Lower hypoxia thresholds of cuttlefish early life stages living in a warm acidified ocean

• Published in: Proceedings of the Royal Society. B, Biological sciences Vol. 280; no. 1768; p. 20131695
• Main Authors: Rosa, Rui, Trübenbach, Katja, Repolho, Tiago, Pimentel, Marta, Faleiro, Filipa, Boavida-Portugal, Joana, Baptista, Miguel, Lopes, Vanessa M., Dionísio, Gisela, Leal, Miguel Costa, Calado, Ricardo, Pörtner, Hans O.
• Format: Journal Article
• Language: English
• Published: England The Royal Society 07.10.2013
• Subjects: Animals; Carbon Dioxide - metabolism; Cell Hypoxia; Cephalopods; Climate Change; Critical Oxygen Partial Pressures; Decapodiformes - embryology; Decapodiformes - physiology; Early Life Stages; Embryonic Development; Energy Metabolism; Global Warming; Hydrogen-Ion Concentration; Hypoxia; Ocean Acidification; Oceans and Seas; Partial Pressure; Sepia officinalis; Temperature; ocean acidification; early life stages; hypoxia; global warming; critical oxygen partial pressures; cephalopods
• ISSN: 0962-8452; 1471-2945; 1471-2954
• DOI: 10.1098/rspb.2013.1695

The combined effects of future ocean acidification and global warming on the hypoxia thresholds of marine biota are, to date, poorly known.
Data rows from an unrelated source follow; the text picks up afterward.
(* ===== verification/Pin.v ===== *)
(** * Pin: the pin-existing command and the IPFS check of cmd/blobscan-ipld/main.go

    pinWithRetry, the pool of pin workers as jobs that advance one request at a
    time in any interleaving, the command around it, and checkEpochsInIPFS with
    its two ways of asking the node. *)

From S2P Require Import Prelude GoStd CliUtil Types Ipld Store IpldModel Blob Network Db StateFile Beacon Ipfs Car Persist CarFacts.
From S2P Require Config New.

(** ** One pin *)

Definition errIncompleteDAG : string := "DAG incomplete locally; re-upload the epoch".

(** [fmt.Errorf("%w: %v", errIncompleteDAG, verr)] *)
Definition incomplete_dag (verr : error) : error :=
  mkError (errIncompleteDAG +:+ ": " +:+ err_msg verr) [ErrIncompleteDAG].

Definition missing_locally (verr : error) : bool := Contains (err_msg verr) "block missing locally".

Section Pinning.
Context {I : Ipld} {N : Type} {K : Kubo N} {KJ : KuboJson}.

(** The loop from attempt [i] on, [n] attempts to go; [ctxErr i] is what
    [ctx.Err()] returns before attempt [i], a deadline that passes during an
    attempt is the error of its request. *)
Fixpoint pin_attempts (ctxErr : nat → option error) (c : cid) (i n : nat) (err : option error) : Go N unit :=
  match n with
  | O => match err with None => mret tt | Some e => fail e end
  | S n =>
      match ctxErr i with
      | Some e => fail e
      | None =>
          r ← attempt (Pin c);
          match r with
          | inr _ => mret tt
          | inl e => pin_attempts ctxErr c (S i) n (Some e)
          end
      end
  end.

Definition pinWithRetry (ctxErr : nat → option error) (c : cid) (retries : Z) : Go N unit :=
  v ← attempt (VerifyLocal c);
  match v with
  | inl verr =>
      if missing_locally verr then fail (incomplete_dag verr)
      else pin_attempts ctxErr c 0 (Z.to_nat (retries + 1)) None
  | inr _ => pin_attempts ctxErr c 0 (Z.to_nat (retries + 1)) None
  end.

(** ** The pool *)

Record pinJob := mkPinJob { pj_epoch : Z; pj_cid : cid }.

(** Where a job's pinWithRetry is: before the preflight, before attempt [i]
    with the last error, or returned. *)
Inductive pin_state :=
  | PVerify
  | PTry (i : nat) (err : option error)
  | PDone (err : option error).

(** One request of a job. *)
Definition pin_step (ctxErr : nat → option error) (retries : Z) (c : cid) (st : pin_state) : Go N pin_state :=
  match st with
  | PVerify =>
      v ← attempt (VerifyLocal c);
      mret (match v with
            | inl verr => if missing_locally verr then PDone (Some (incomplete_dag verr)) else PTry 0 None
            | inr _ => PTry 0 None
            end)
  | PTry i err =>
      if (Z.to_nat (retries + 1) <=? i)%nat then mret (PDone err)
      else match ctxErr i with
           | Some e => mret (PDone (Some e))
           | None =>
               r ← attempt (Pin c);
               mret (match r with inr _ => PDone None | inl e => PTry (S i) (Some e) end)
           end
  | PDone _ => mret st
  end.

(** The jobs advance in the order of the schedule; the number of workers only
    limits which schedules there are. *)
Context (ctxErr : nat → nat → option error) (retries : Z) (todo : list pinJob).

Fixpoint pool_run (schedule : list nat) (states : list pin_state) : Go N (list pin_state) :=
  match schedule with
  | [] => mret states
  | j :: rest =>
      match todo !! j, states !! j with
      | Some job, Some st =>
          st' ← pin_step (ctxErr j) retries (pj_cid job) st;
          pool_run rest (<[j := st']> states)
      | _, _ => pool_run rest states
      end
  end.

(** [wg.Wait()]: whatever is left of the jobs runs to its end. *)
Definition drain : list nat := concat ((λ j, replicate (Z.to_nat (retries + 1) + 3) j) <$> seq 0 (length todo)).

Definition run_jobs (schedule : list nat) : Go N (list pin_state) :=
  pool_run (schedule ++ drain) (replicate (length todo) PVerify).
End Pinning.

(** ** What the command reports *)

Record pin_report := mkPinReport { pr_pinned : Z; pr_failed : list Z; pr_incomplete : list Z }.

(** The job has returned, with a result of the kind [p]. *)
Definition done_with (p : option error → bool) (st : pin_state) : bool :=
  match st with PDone e => p e | _ => false end.

Definition epochs_of (p : option error → bool) (todo : list pinJob) (states : list pin_state) : list Z :=
  pj_epoch ∘ fst <$> filter (λ js, done_with p (snd js) = true) (zip todo states).

Definition is_pinned (e : option error) : bool := match e with None => true | _ => false end.
Definition is_incomplete (e : option error) : bool := match e with Some e => errors_Is e ErrIncompleteDAG | _ => false end.
Definition is_failed (e : option error) : bool := match e with Some e => negb (errors_Is e ErrIncompleteDAG) | _ => false end.

Definition pin_summary (todo : list pinJob) (states : list pin_state) : pin_report :=
  mkPinReport (Z.of_nat (length (epochs_of is_pinned todo states)))
    (sortUint64 (epochs_of is_failed todo states)) (sortUint64 (epochs_of is_incomplete todo states)).

Record pin_flags := mkPinFlags { pf_dryRun : bool; pf_workers : Z; pf_retries : Z; pf_limit : Z }.

Section Command.
Context {I : Ipld} {R : GoRuntime} {N : Type} {K : Kubo N} {KJ : KuboJson}.
Context (cfg : Config.Config) (connect : option error) (flags : pin_flags).

Abbreviation World := (Db.Client * N)%type.
Abbreviation network := (Config.nc_Name (Config.c_Network cfg)).

Definition db_part {A} : Go Db.Client A → Go World A := zoom fst (λ d w, (d, snd w)).
Definition node_part {A} : Go N A → Go World A := zoom snd (λ n w, (fst w, n)).

(** The epochs that are not pinned yet; a CID that does not parse is only counted. *)
Definition pin_todo (pins : gset string) (records : list EpochRecord) : list pinJob :=
  omap (λ rec,
    match cid_Decode (rec_CID rec) with
    | Ok c => if bool_decide (cid_String c ∈ pins) then None else Some (mkPinJob (rec_Epoch rec) c)
    | _ => None
    end) records.

Definition limited (todo : list pinJob) : list pinJob :=
  if (0 <? pf_limit flags) && (pf_limit flags <? Z.of_nat (length todo)) then take (Z.to_nat (pf_limit flags)) todo else todo.

(** The command: its exit code and, when it pinned, its report. *)
Definition cmdPinExisting (ctxErr : nat → nat → option error) (schedule : list nat) : Go World (Z * option pin_report) :=
  if bool_decide (Config.st_PostgresDSN (Config.c_Storage cfg) = "") then mret (1, None)
  else if Config.ic_SkipUpload (Config.c_IPFS cfg) || bool_decide (Config.ic_APIAddr (Config.c_IPFS cfg) = "")
  then mret (1, None)
  else match connect with
  | Some _ => mret (1, None)
  | None =>
      q ← attempt (db_part (GetAllEpochs network));
      match q with
      | inl _ => mret (1, None)
      | inr [] => mret (0, None)
      | inr records =>
          p ← attempt (node_part ListRecursivePins);
          let pins := match p with inr pins => pins | inl _ => ∅ end in
          let todo := limited (pin_todo pins records) in
          if pf_dryRun flags then mret (0, None)
          else if Nat.eqb (length todo) 0 then mret (0, None)
          else
            states ← node_part (run_jobs ctxErr (Z.max 0 (pf_retries flags)) todo schedule);
            let rep := pin_summary todo states in
            mret (if bool_decide (pr_failed rep = [] ∧ pr_incomplete rep = []) then 0 else 1, Some rep)
      end
  end.

(** ** Checking the epochs on the node *)

Definition present_epoch (pins : gset string) (rec : EpochRecord) : bool :=
  match cid_Decode (rec_CID rec) with Ok c => bool_decide (cid_String c ∈ pins) | _ => false end.

Definition checkEpochsAgainstPins (records : list EpochRecord) (pins : gset string) : Z * list Z :=
  (Z.of_nat (length (filter (λ r, present_epoch pins r = true) records)),
   sortUint64 (rec_Epoch <$> filter (λ r, present_epoch pins r = false) records)).

(** One block/stat; an error counts as absent. *)
Definition stat_epoch (rec : EpochRecord) : Go N bool :=
  match cid_Decode (rec_CID rec) with
  | Ok c => r ← attempt (HasBlock c); mret (match r with inr ok => ok | inl _ => false end)
  | _ => mret false
  end.

(** The results in the order in which they arrive. *)
Fixpoint stat_epochs (records : list EpochRecord) (order : list nat) : Go N (list (Z * bool)) :=
  match order with
  | [] => mret []
  | i :: rest =>
      match records !! i with
      | Some rec => ok ← stat_epoch rec; l ← stat_epochs records rest; mret ((rec_Epoch rec, ok) :: l)
      | None => stat_epochs records rest
      end
  end.

Definition checkEpochsByBlockStat (records : list EpochRecord) (order : list nat) (workers : Z) : Go N (Z * list Z) :=
  results ← stat_epochs records (if workers <=? 0 then [] else order);
  mret (Z.of_nat (length (filter (λ r, snd r = true) results)),
        sortUint64 (fst <$> filter (λ r, snd r = false) results)).

Definition checkEpochsInIPFS (order : nat → list nat) (workers : Z) : Go World (Z * list Z) :=
  q ← attempt (db_part (GetAllEpochs network));
  match q with
  | inl _ | inr [] => mret (0, [])
  | inr records =>
      p ← attempt (node_part ListRecursivePins);
      match p with
      | inr pins => mret (checkEpochsAgainstPins records pins)
      | inl _ => node_part (checkEpochsByBlockStat records (order (length records)) workers)
      end
  end.
End Command.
Here, we show that the future warming and acidification scenario led to shorter embryonic periods, lower survival rates and the enhancement of premature hatching in the cuttlefish Sepia officinalis. Routine metabolic rates increased during the embryonic period, but environmental hypercapnia significantly depressed pre-hatchling's energy expenditures rates (independently of temperature). During embryogenesis, there was also a significant rise in the carbon dioxide partial pressure in the perivitelline fluid (PVF), bicarbonate levels, as well as a drop in pH and oxygen partial pressure (pO2). The critical partial pressure (i.e. hypoxic threshold) of the pre-hatchlings was significantly higher than the PVF oxygen partial pressure at the warmer and hypercapnic condition. Thus, the record of oxygen tensions below critical pO2 in such climate scenario indicates that the already harsh conditions inside the egg capsules are expected to be magnified in the years to come, especially in populations at the border of their thermal envelope. Such a scenario promotes untimely hatching and smaller post-hatching body sizes, thus challenging the survival and fitness of early life stages.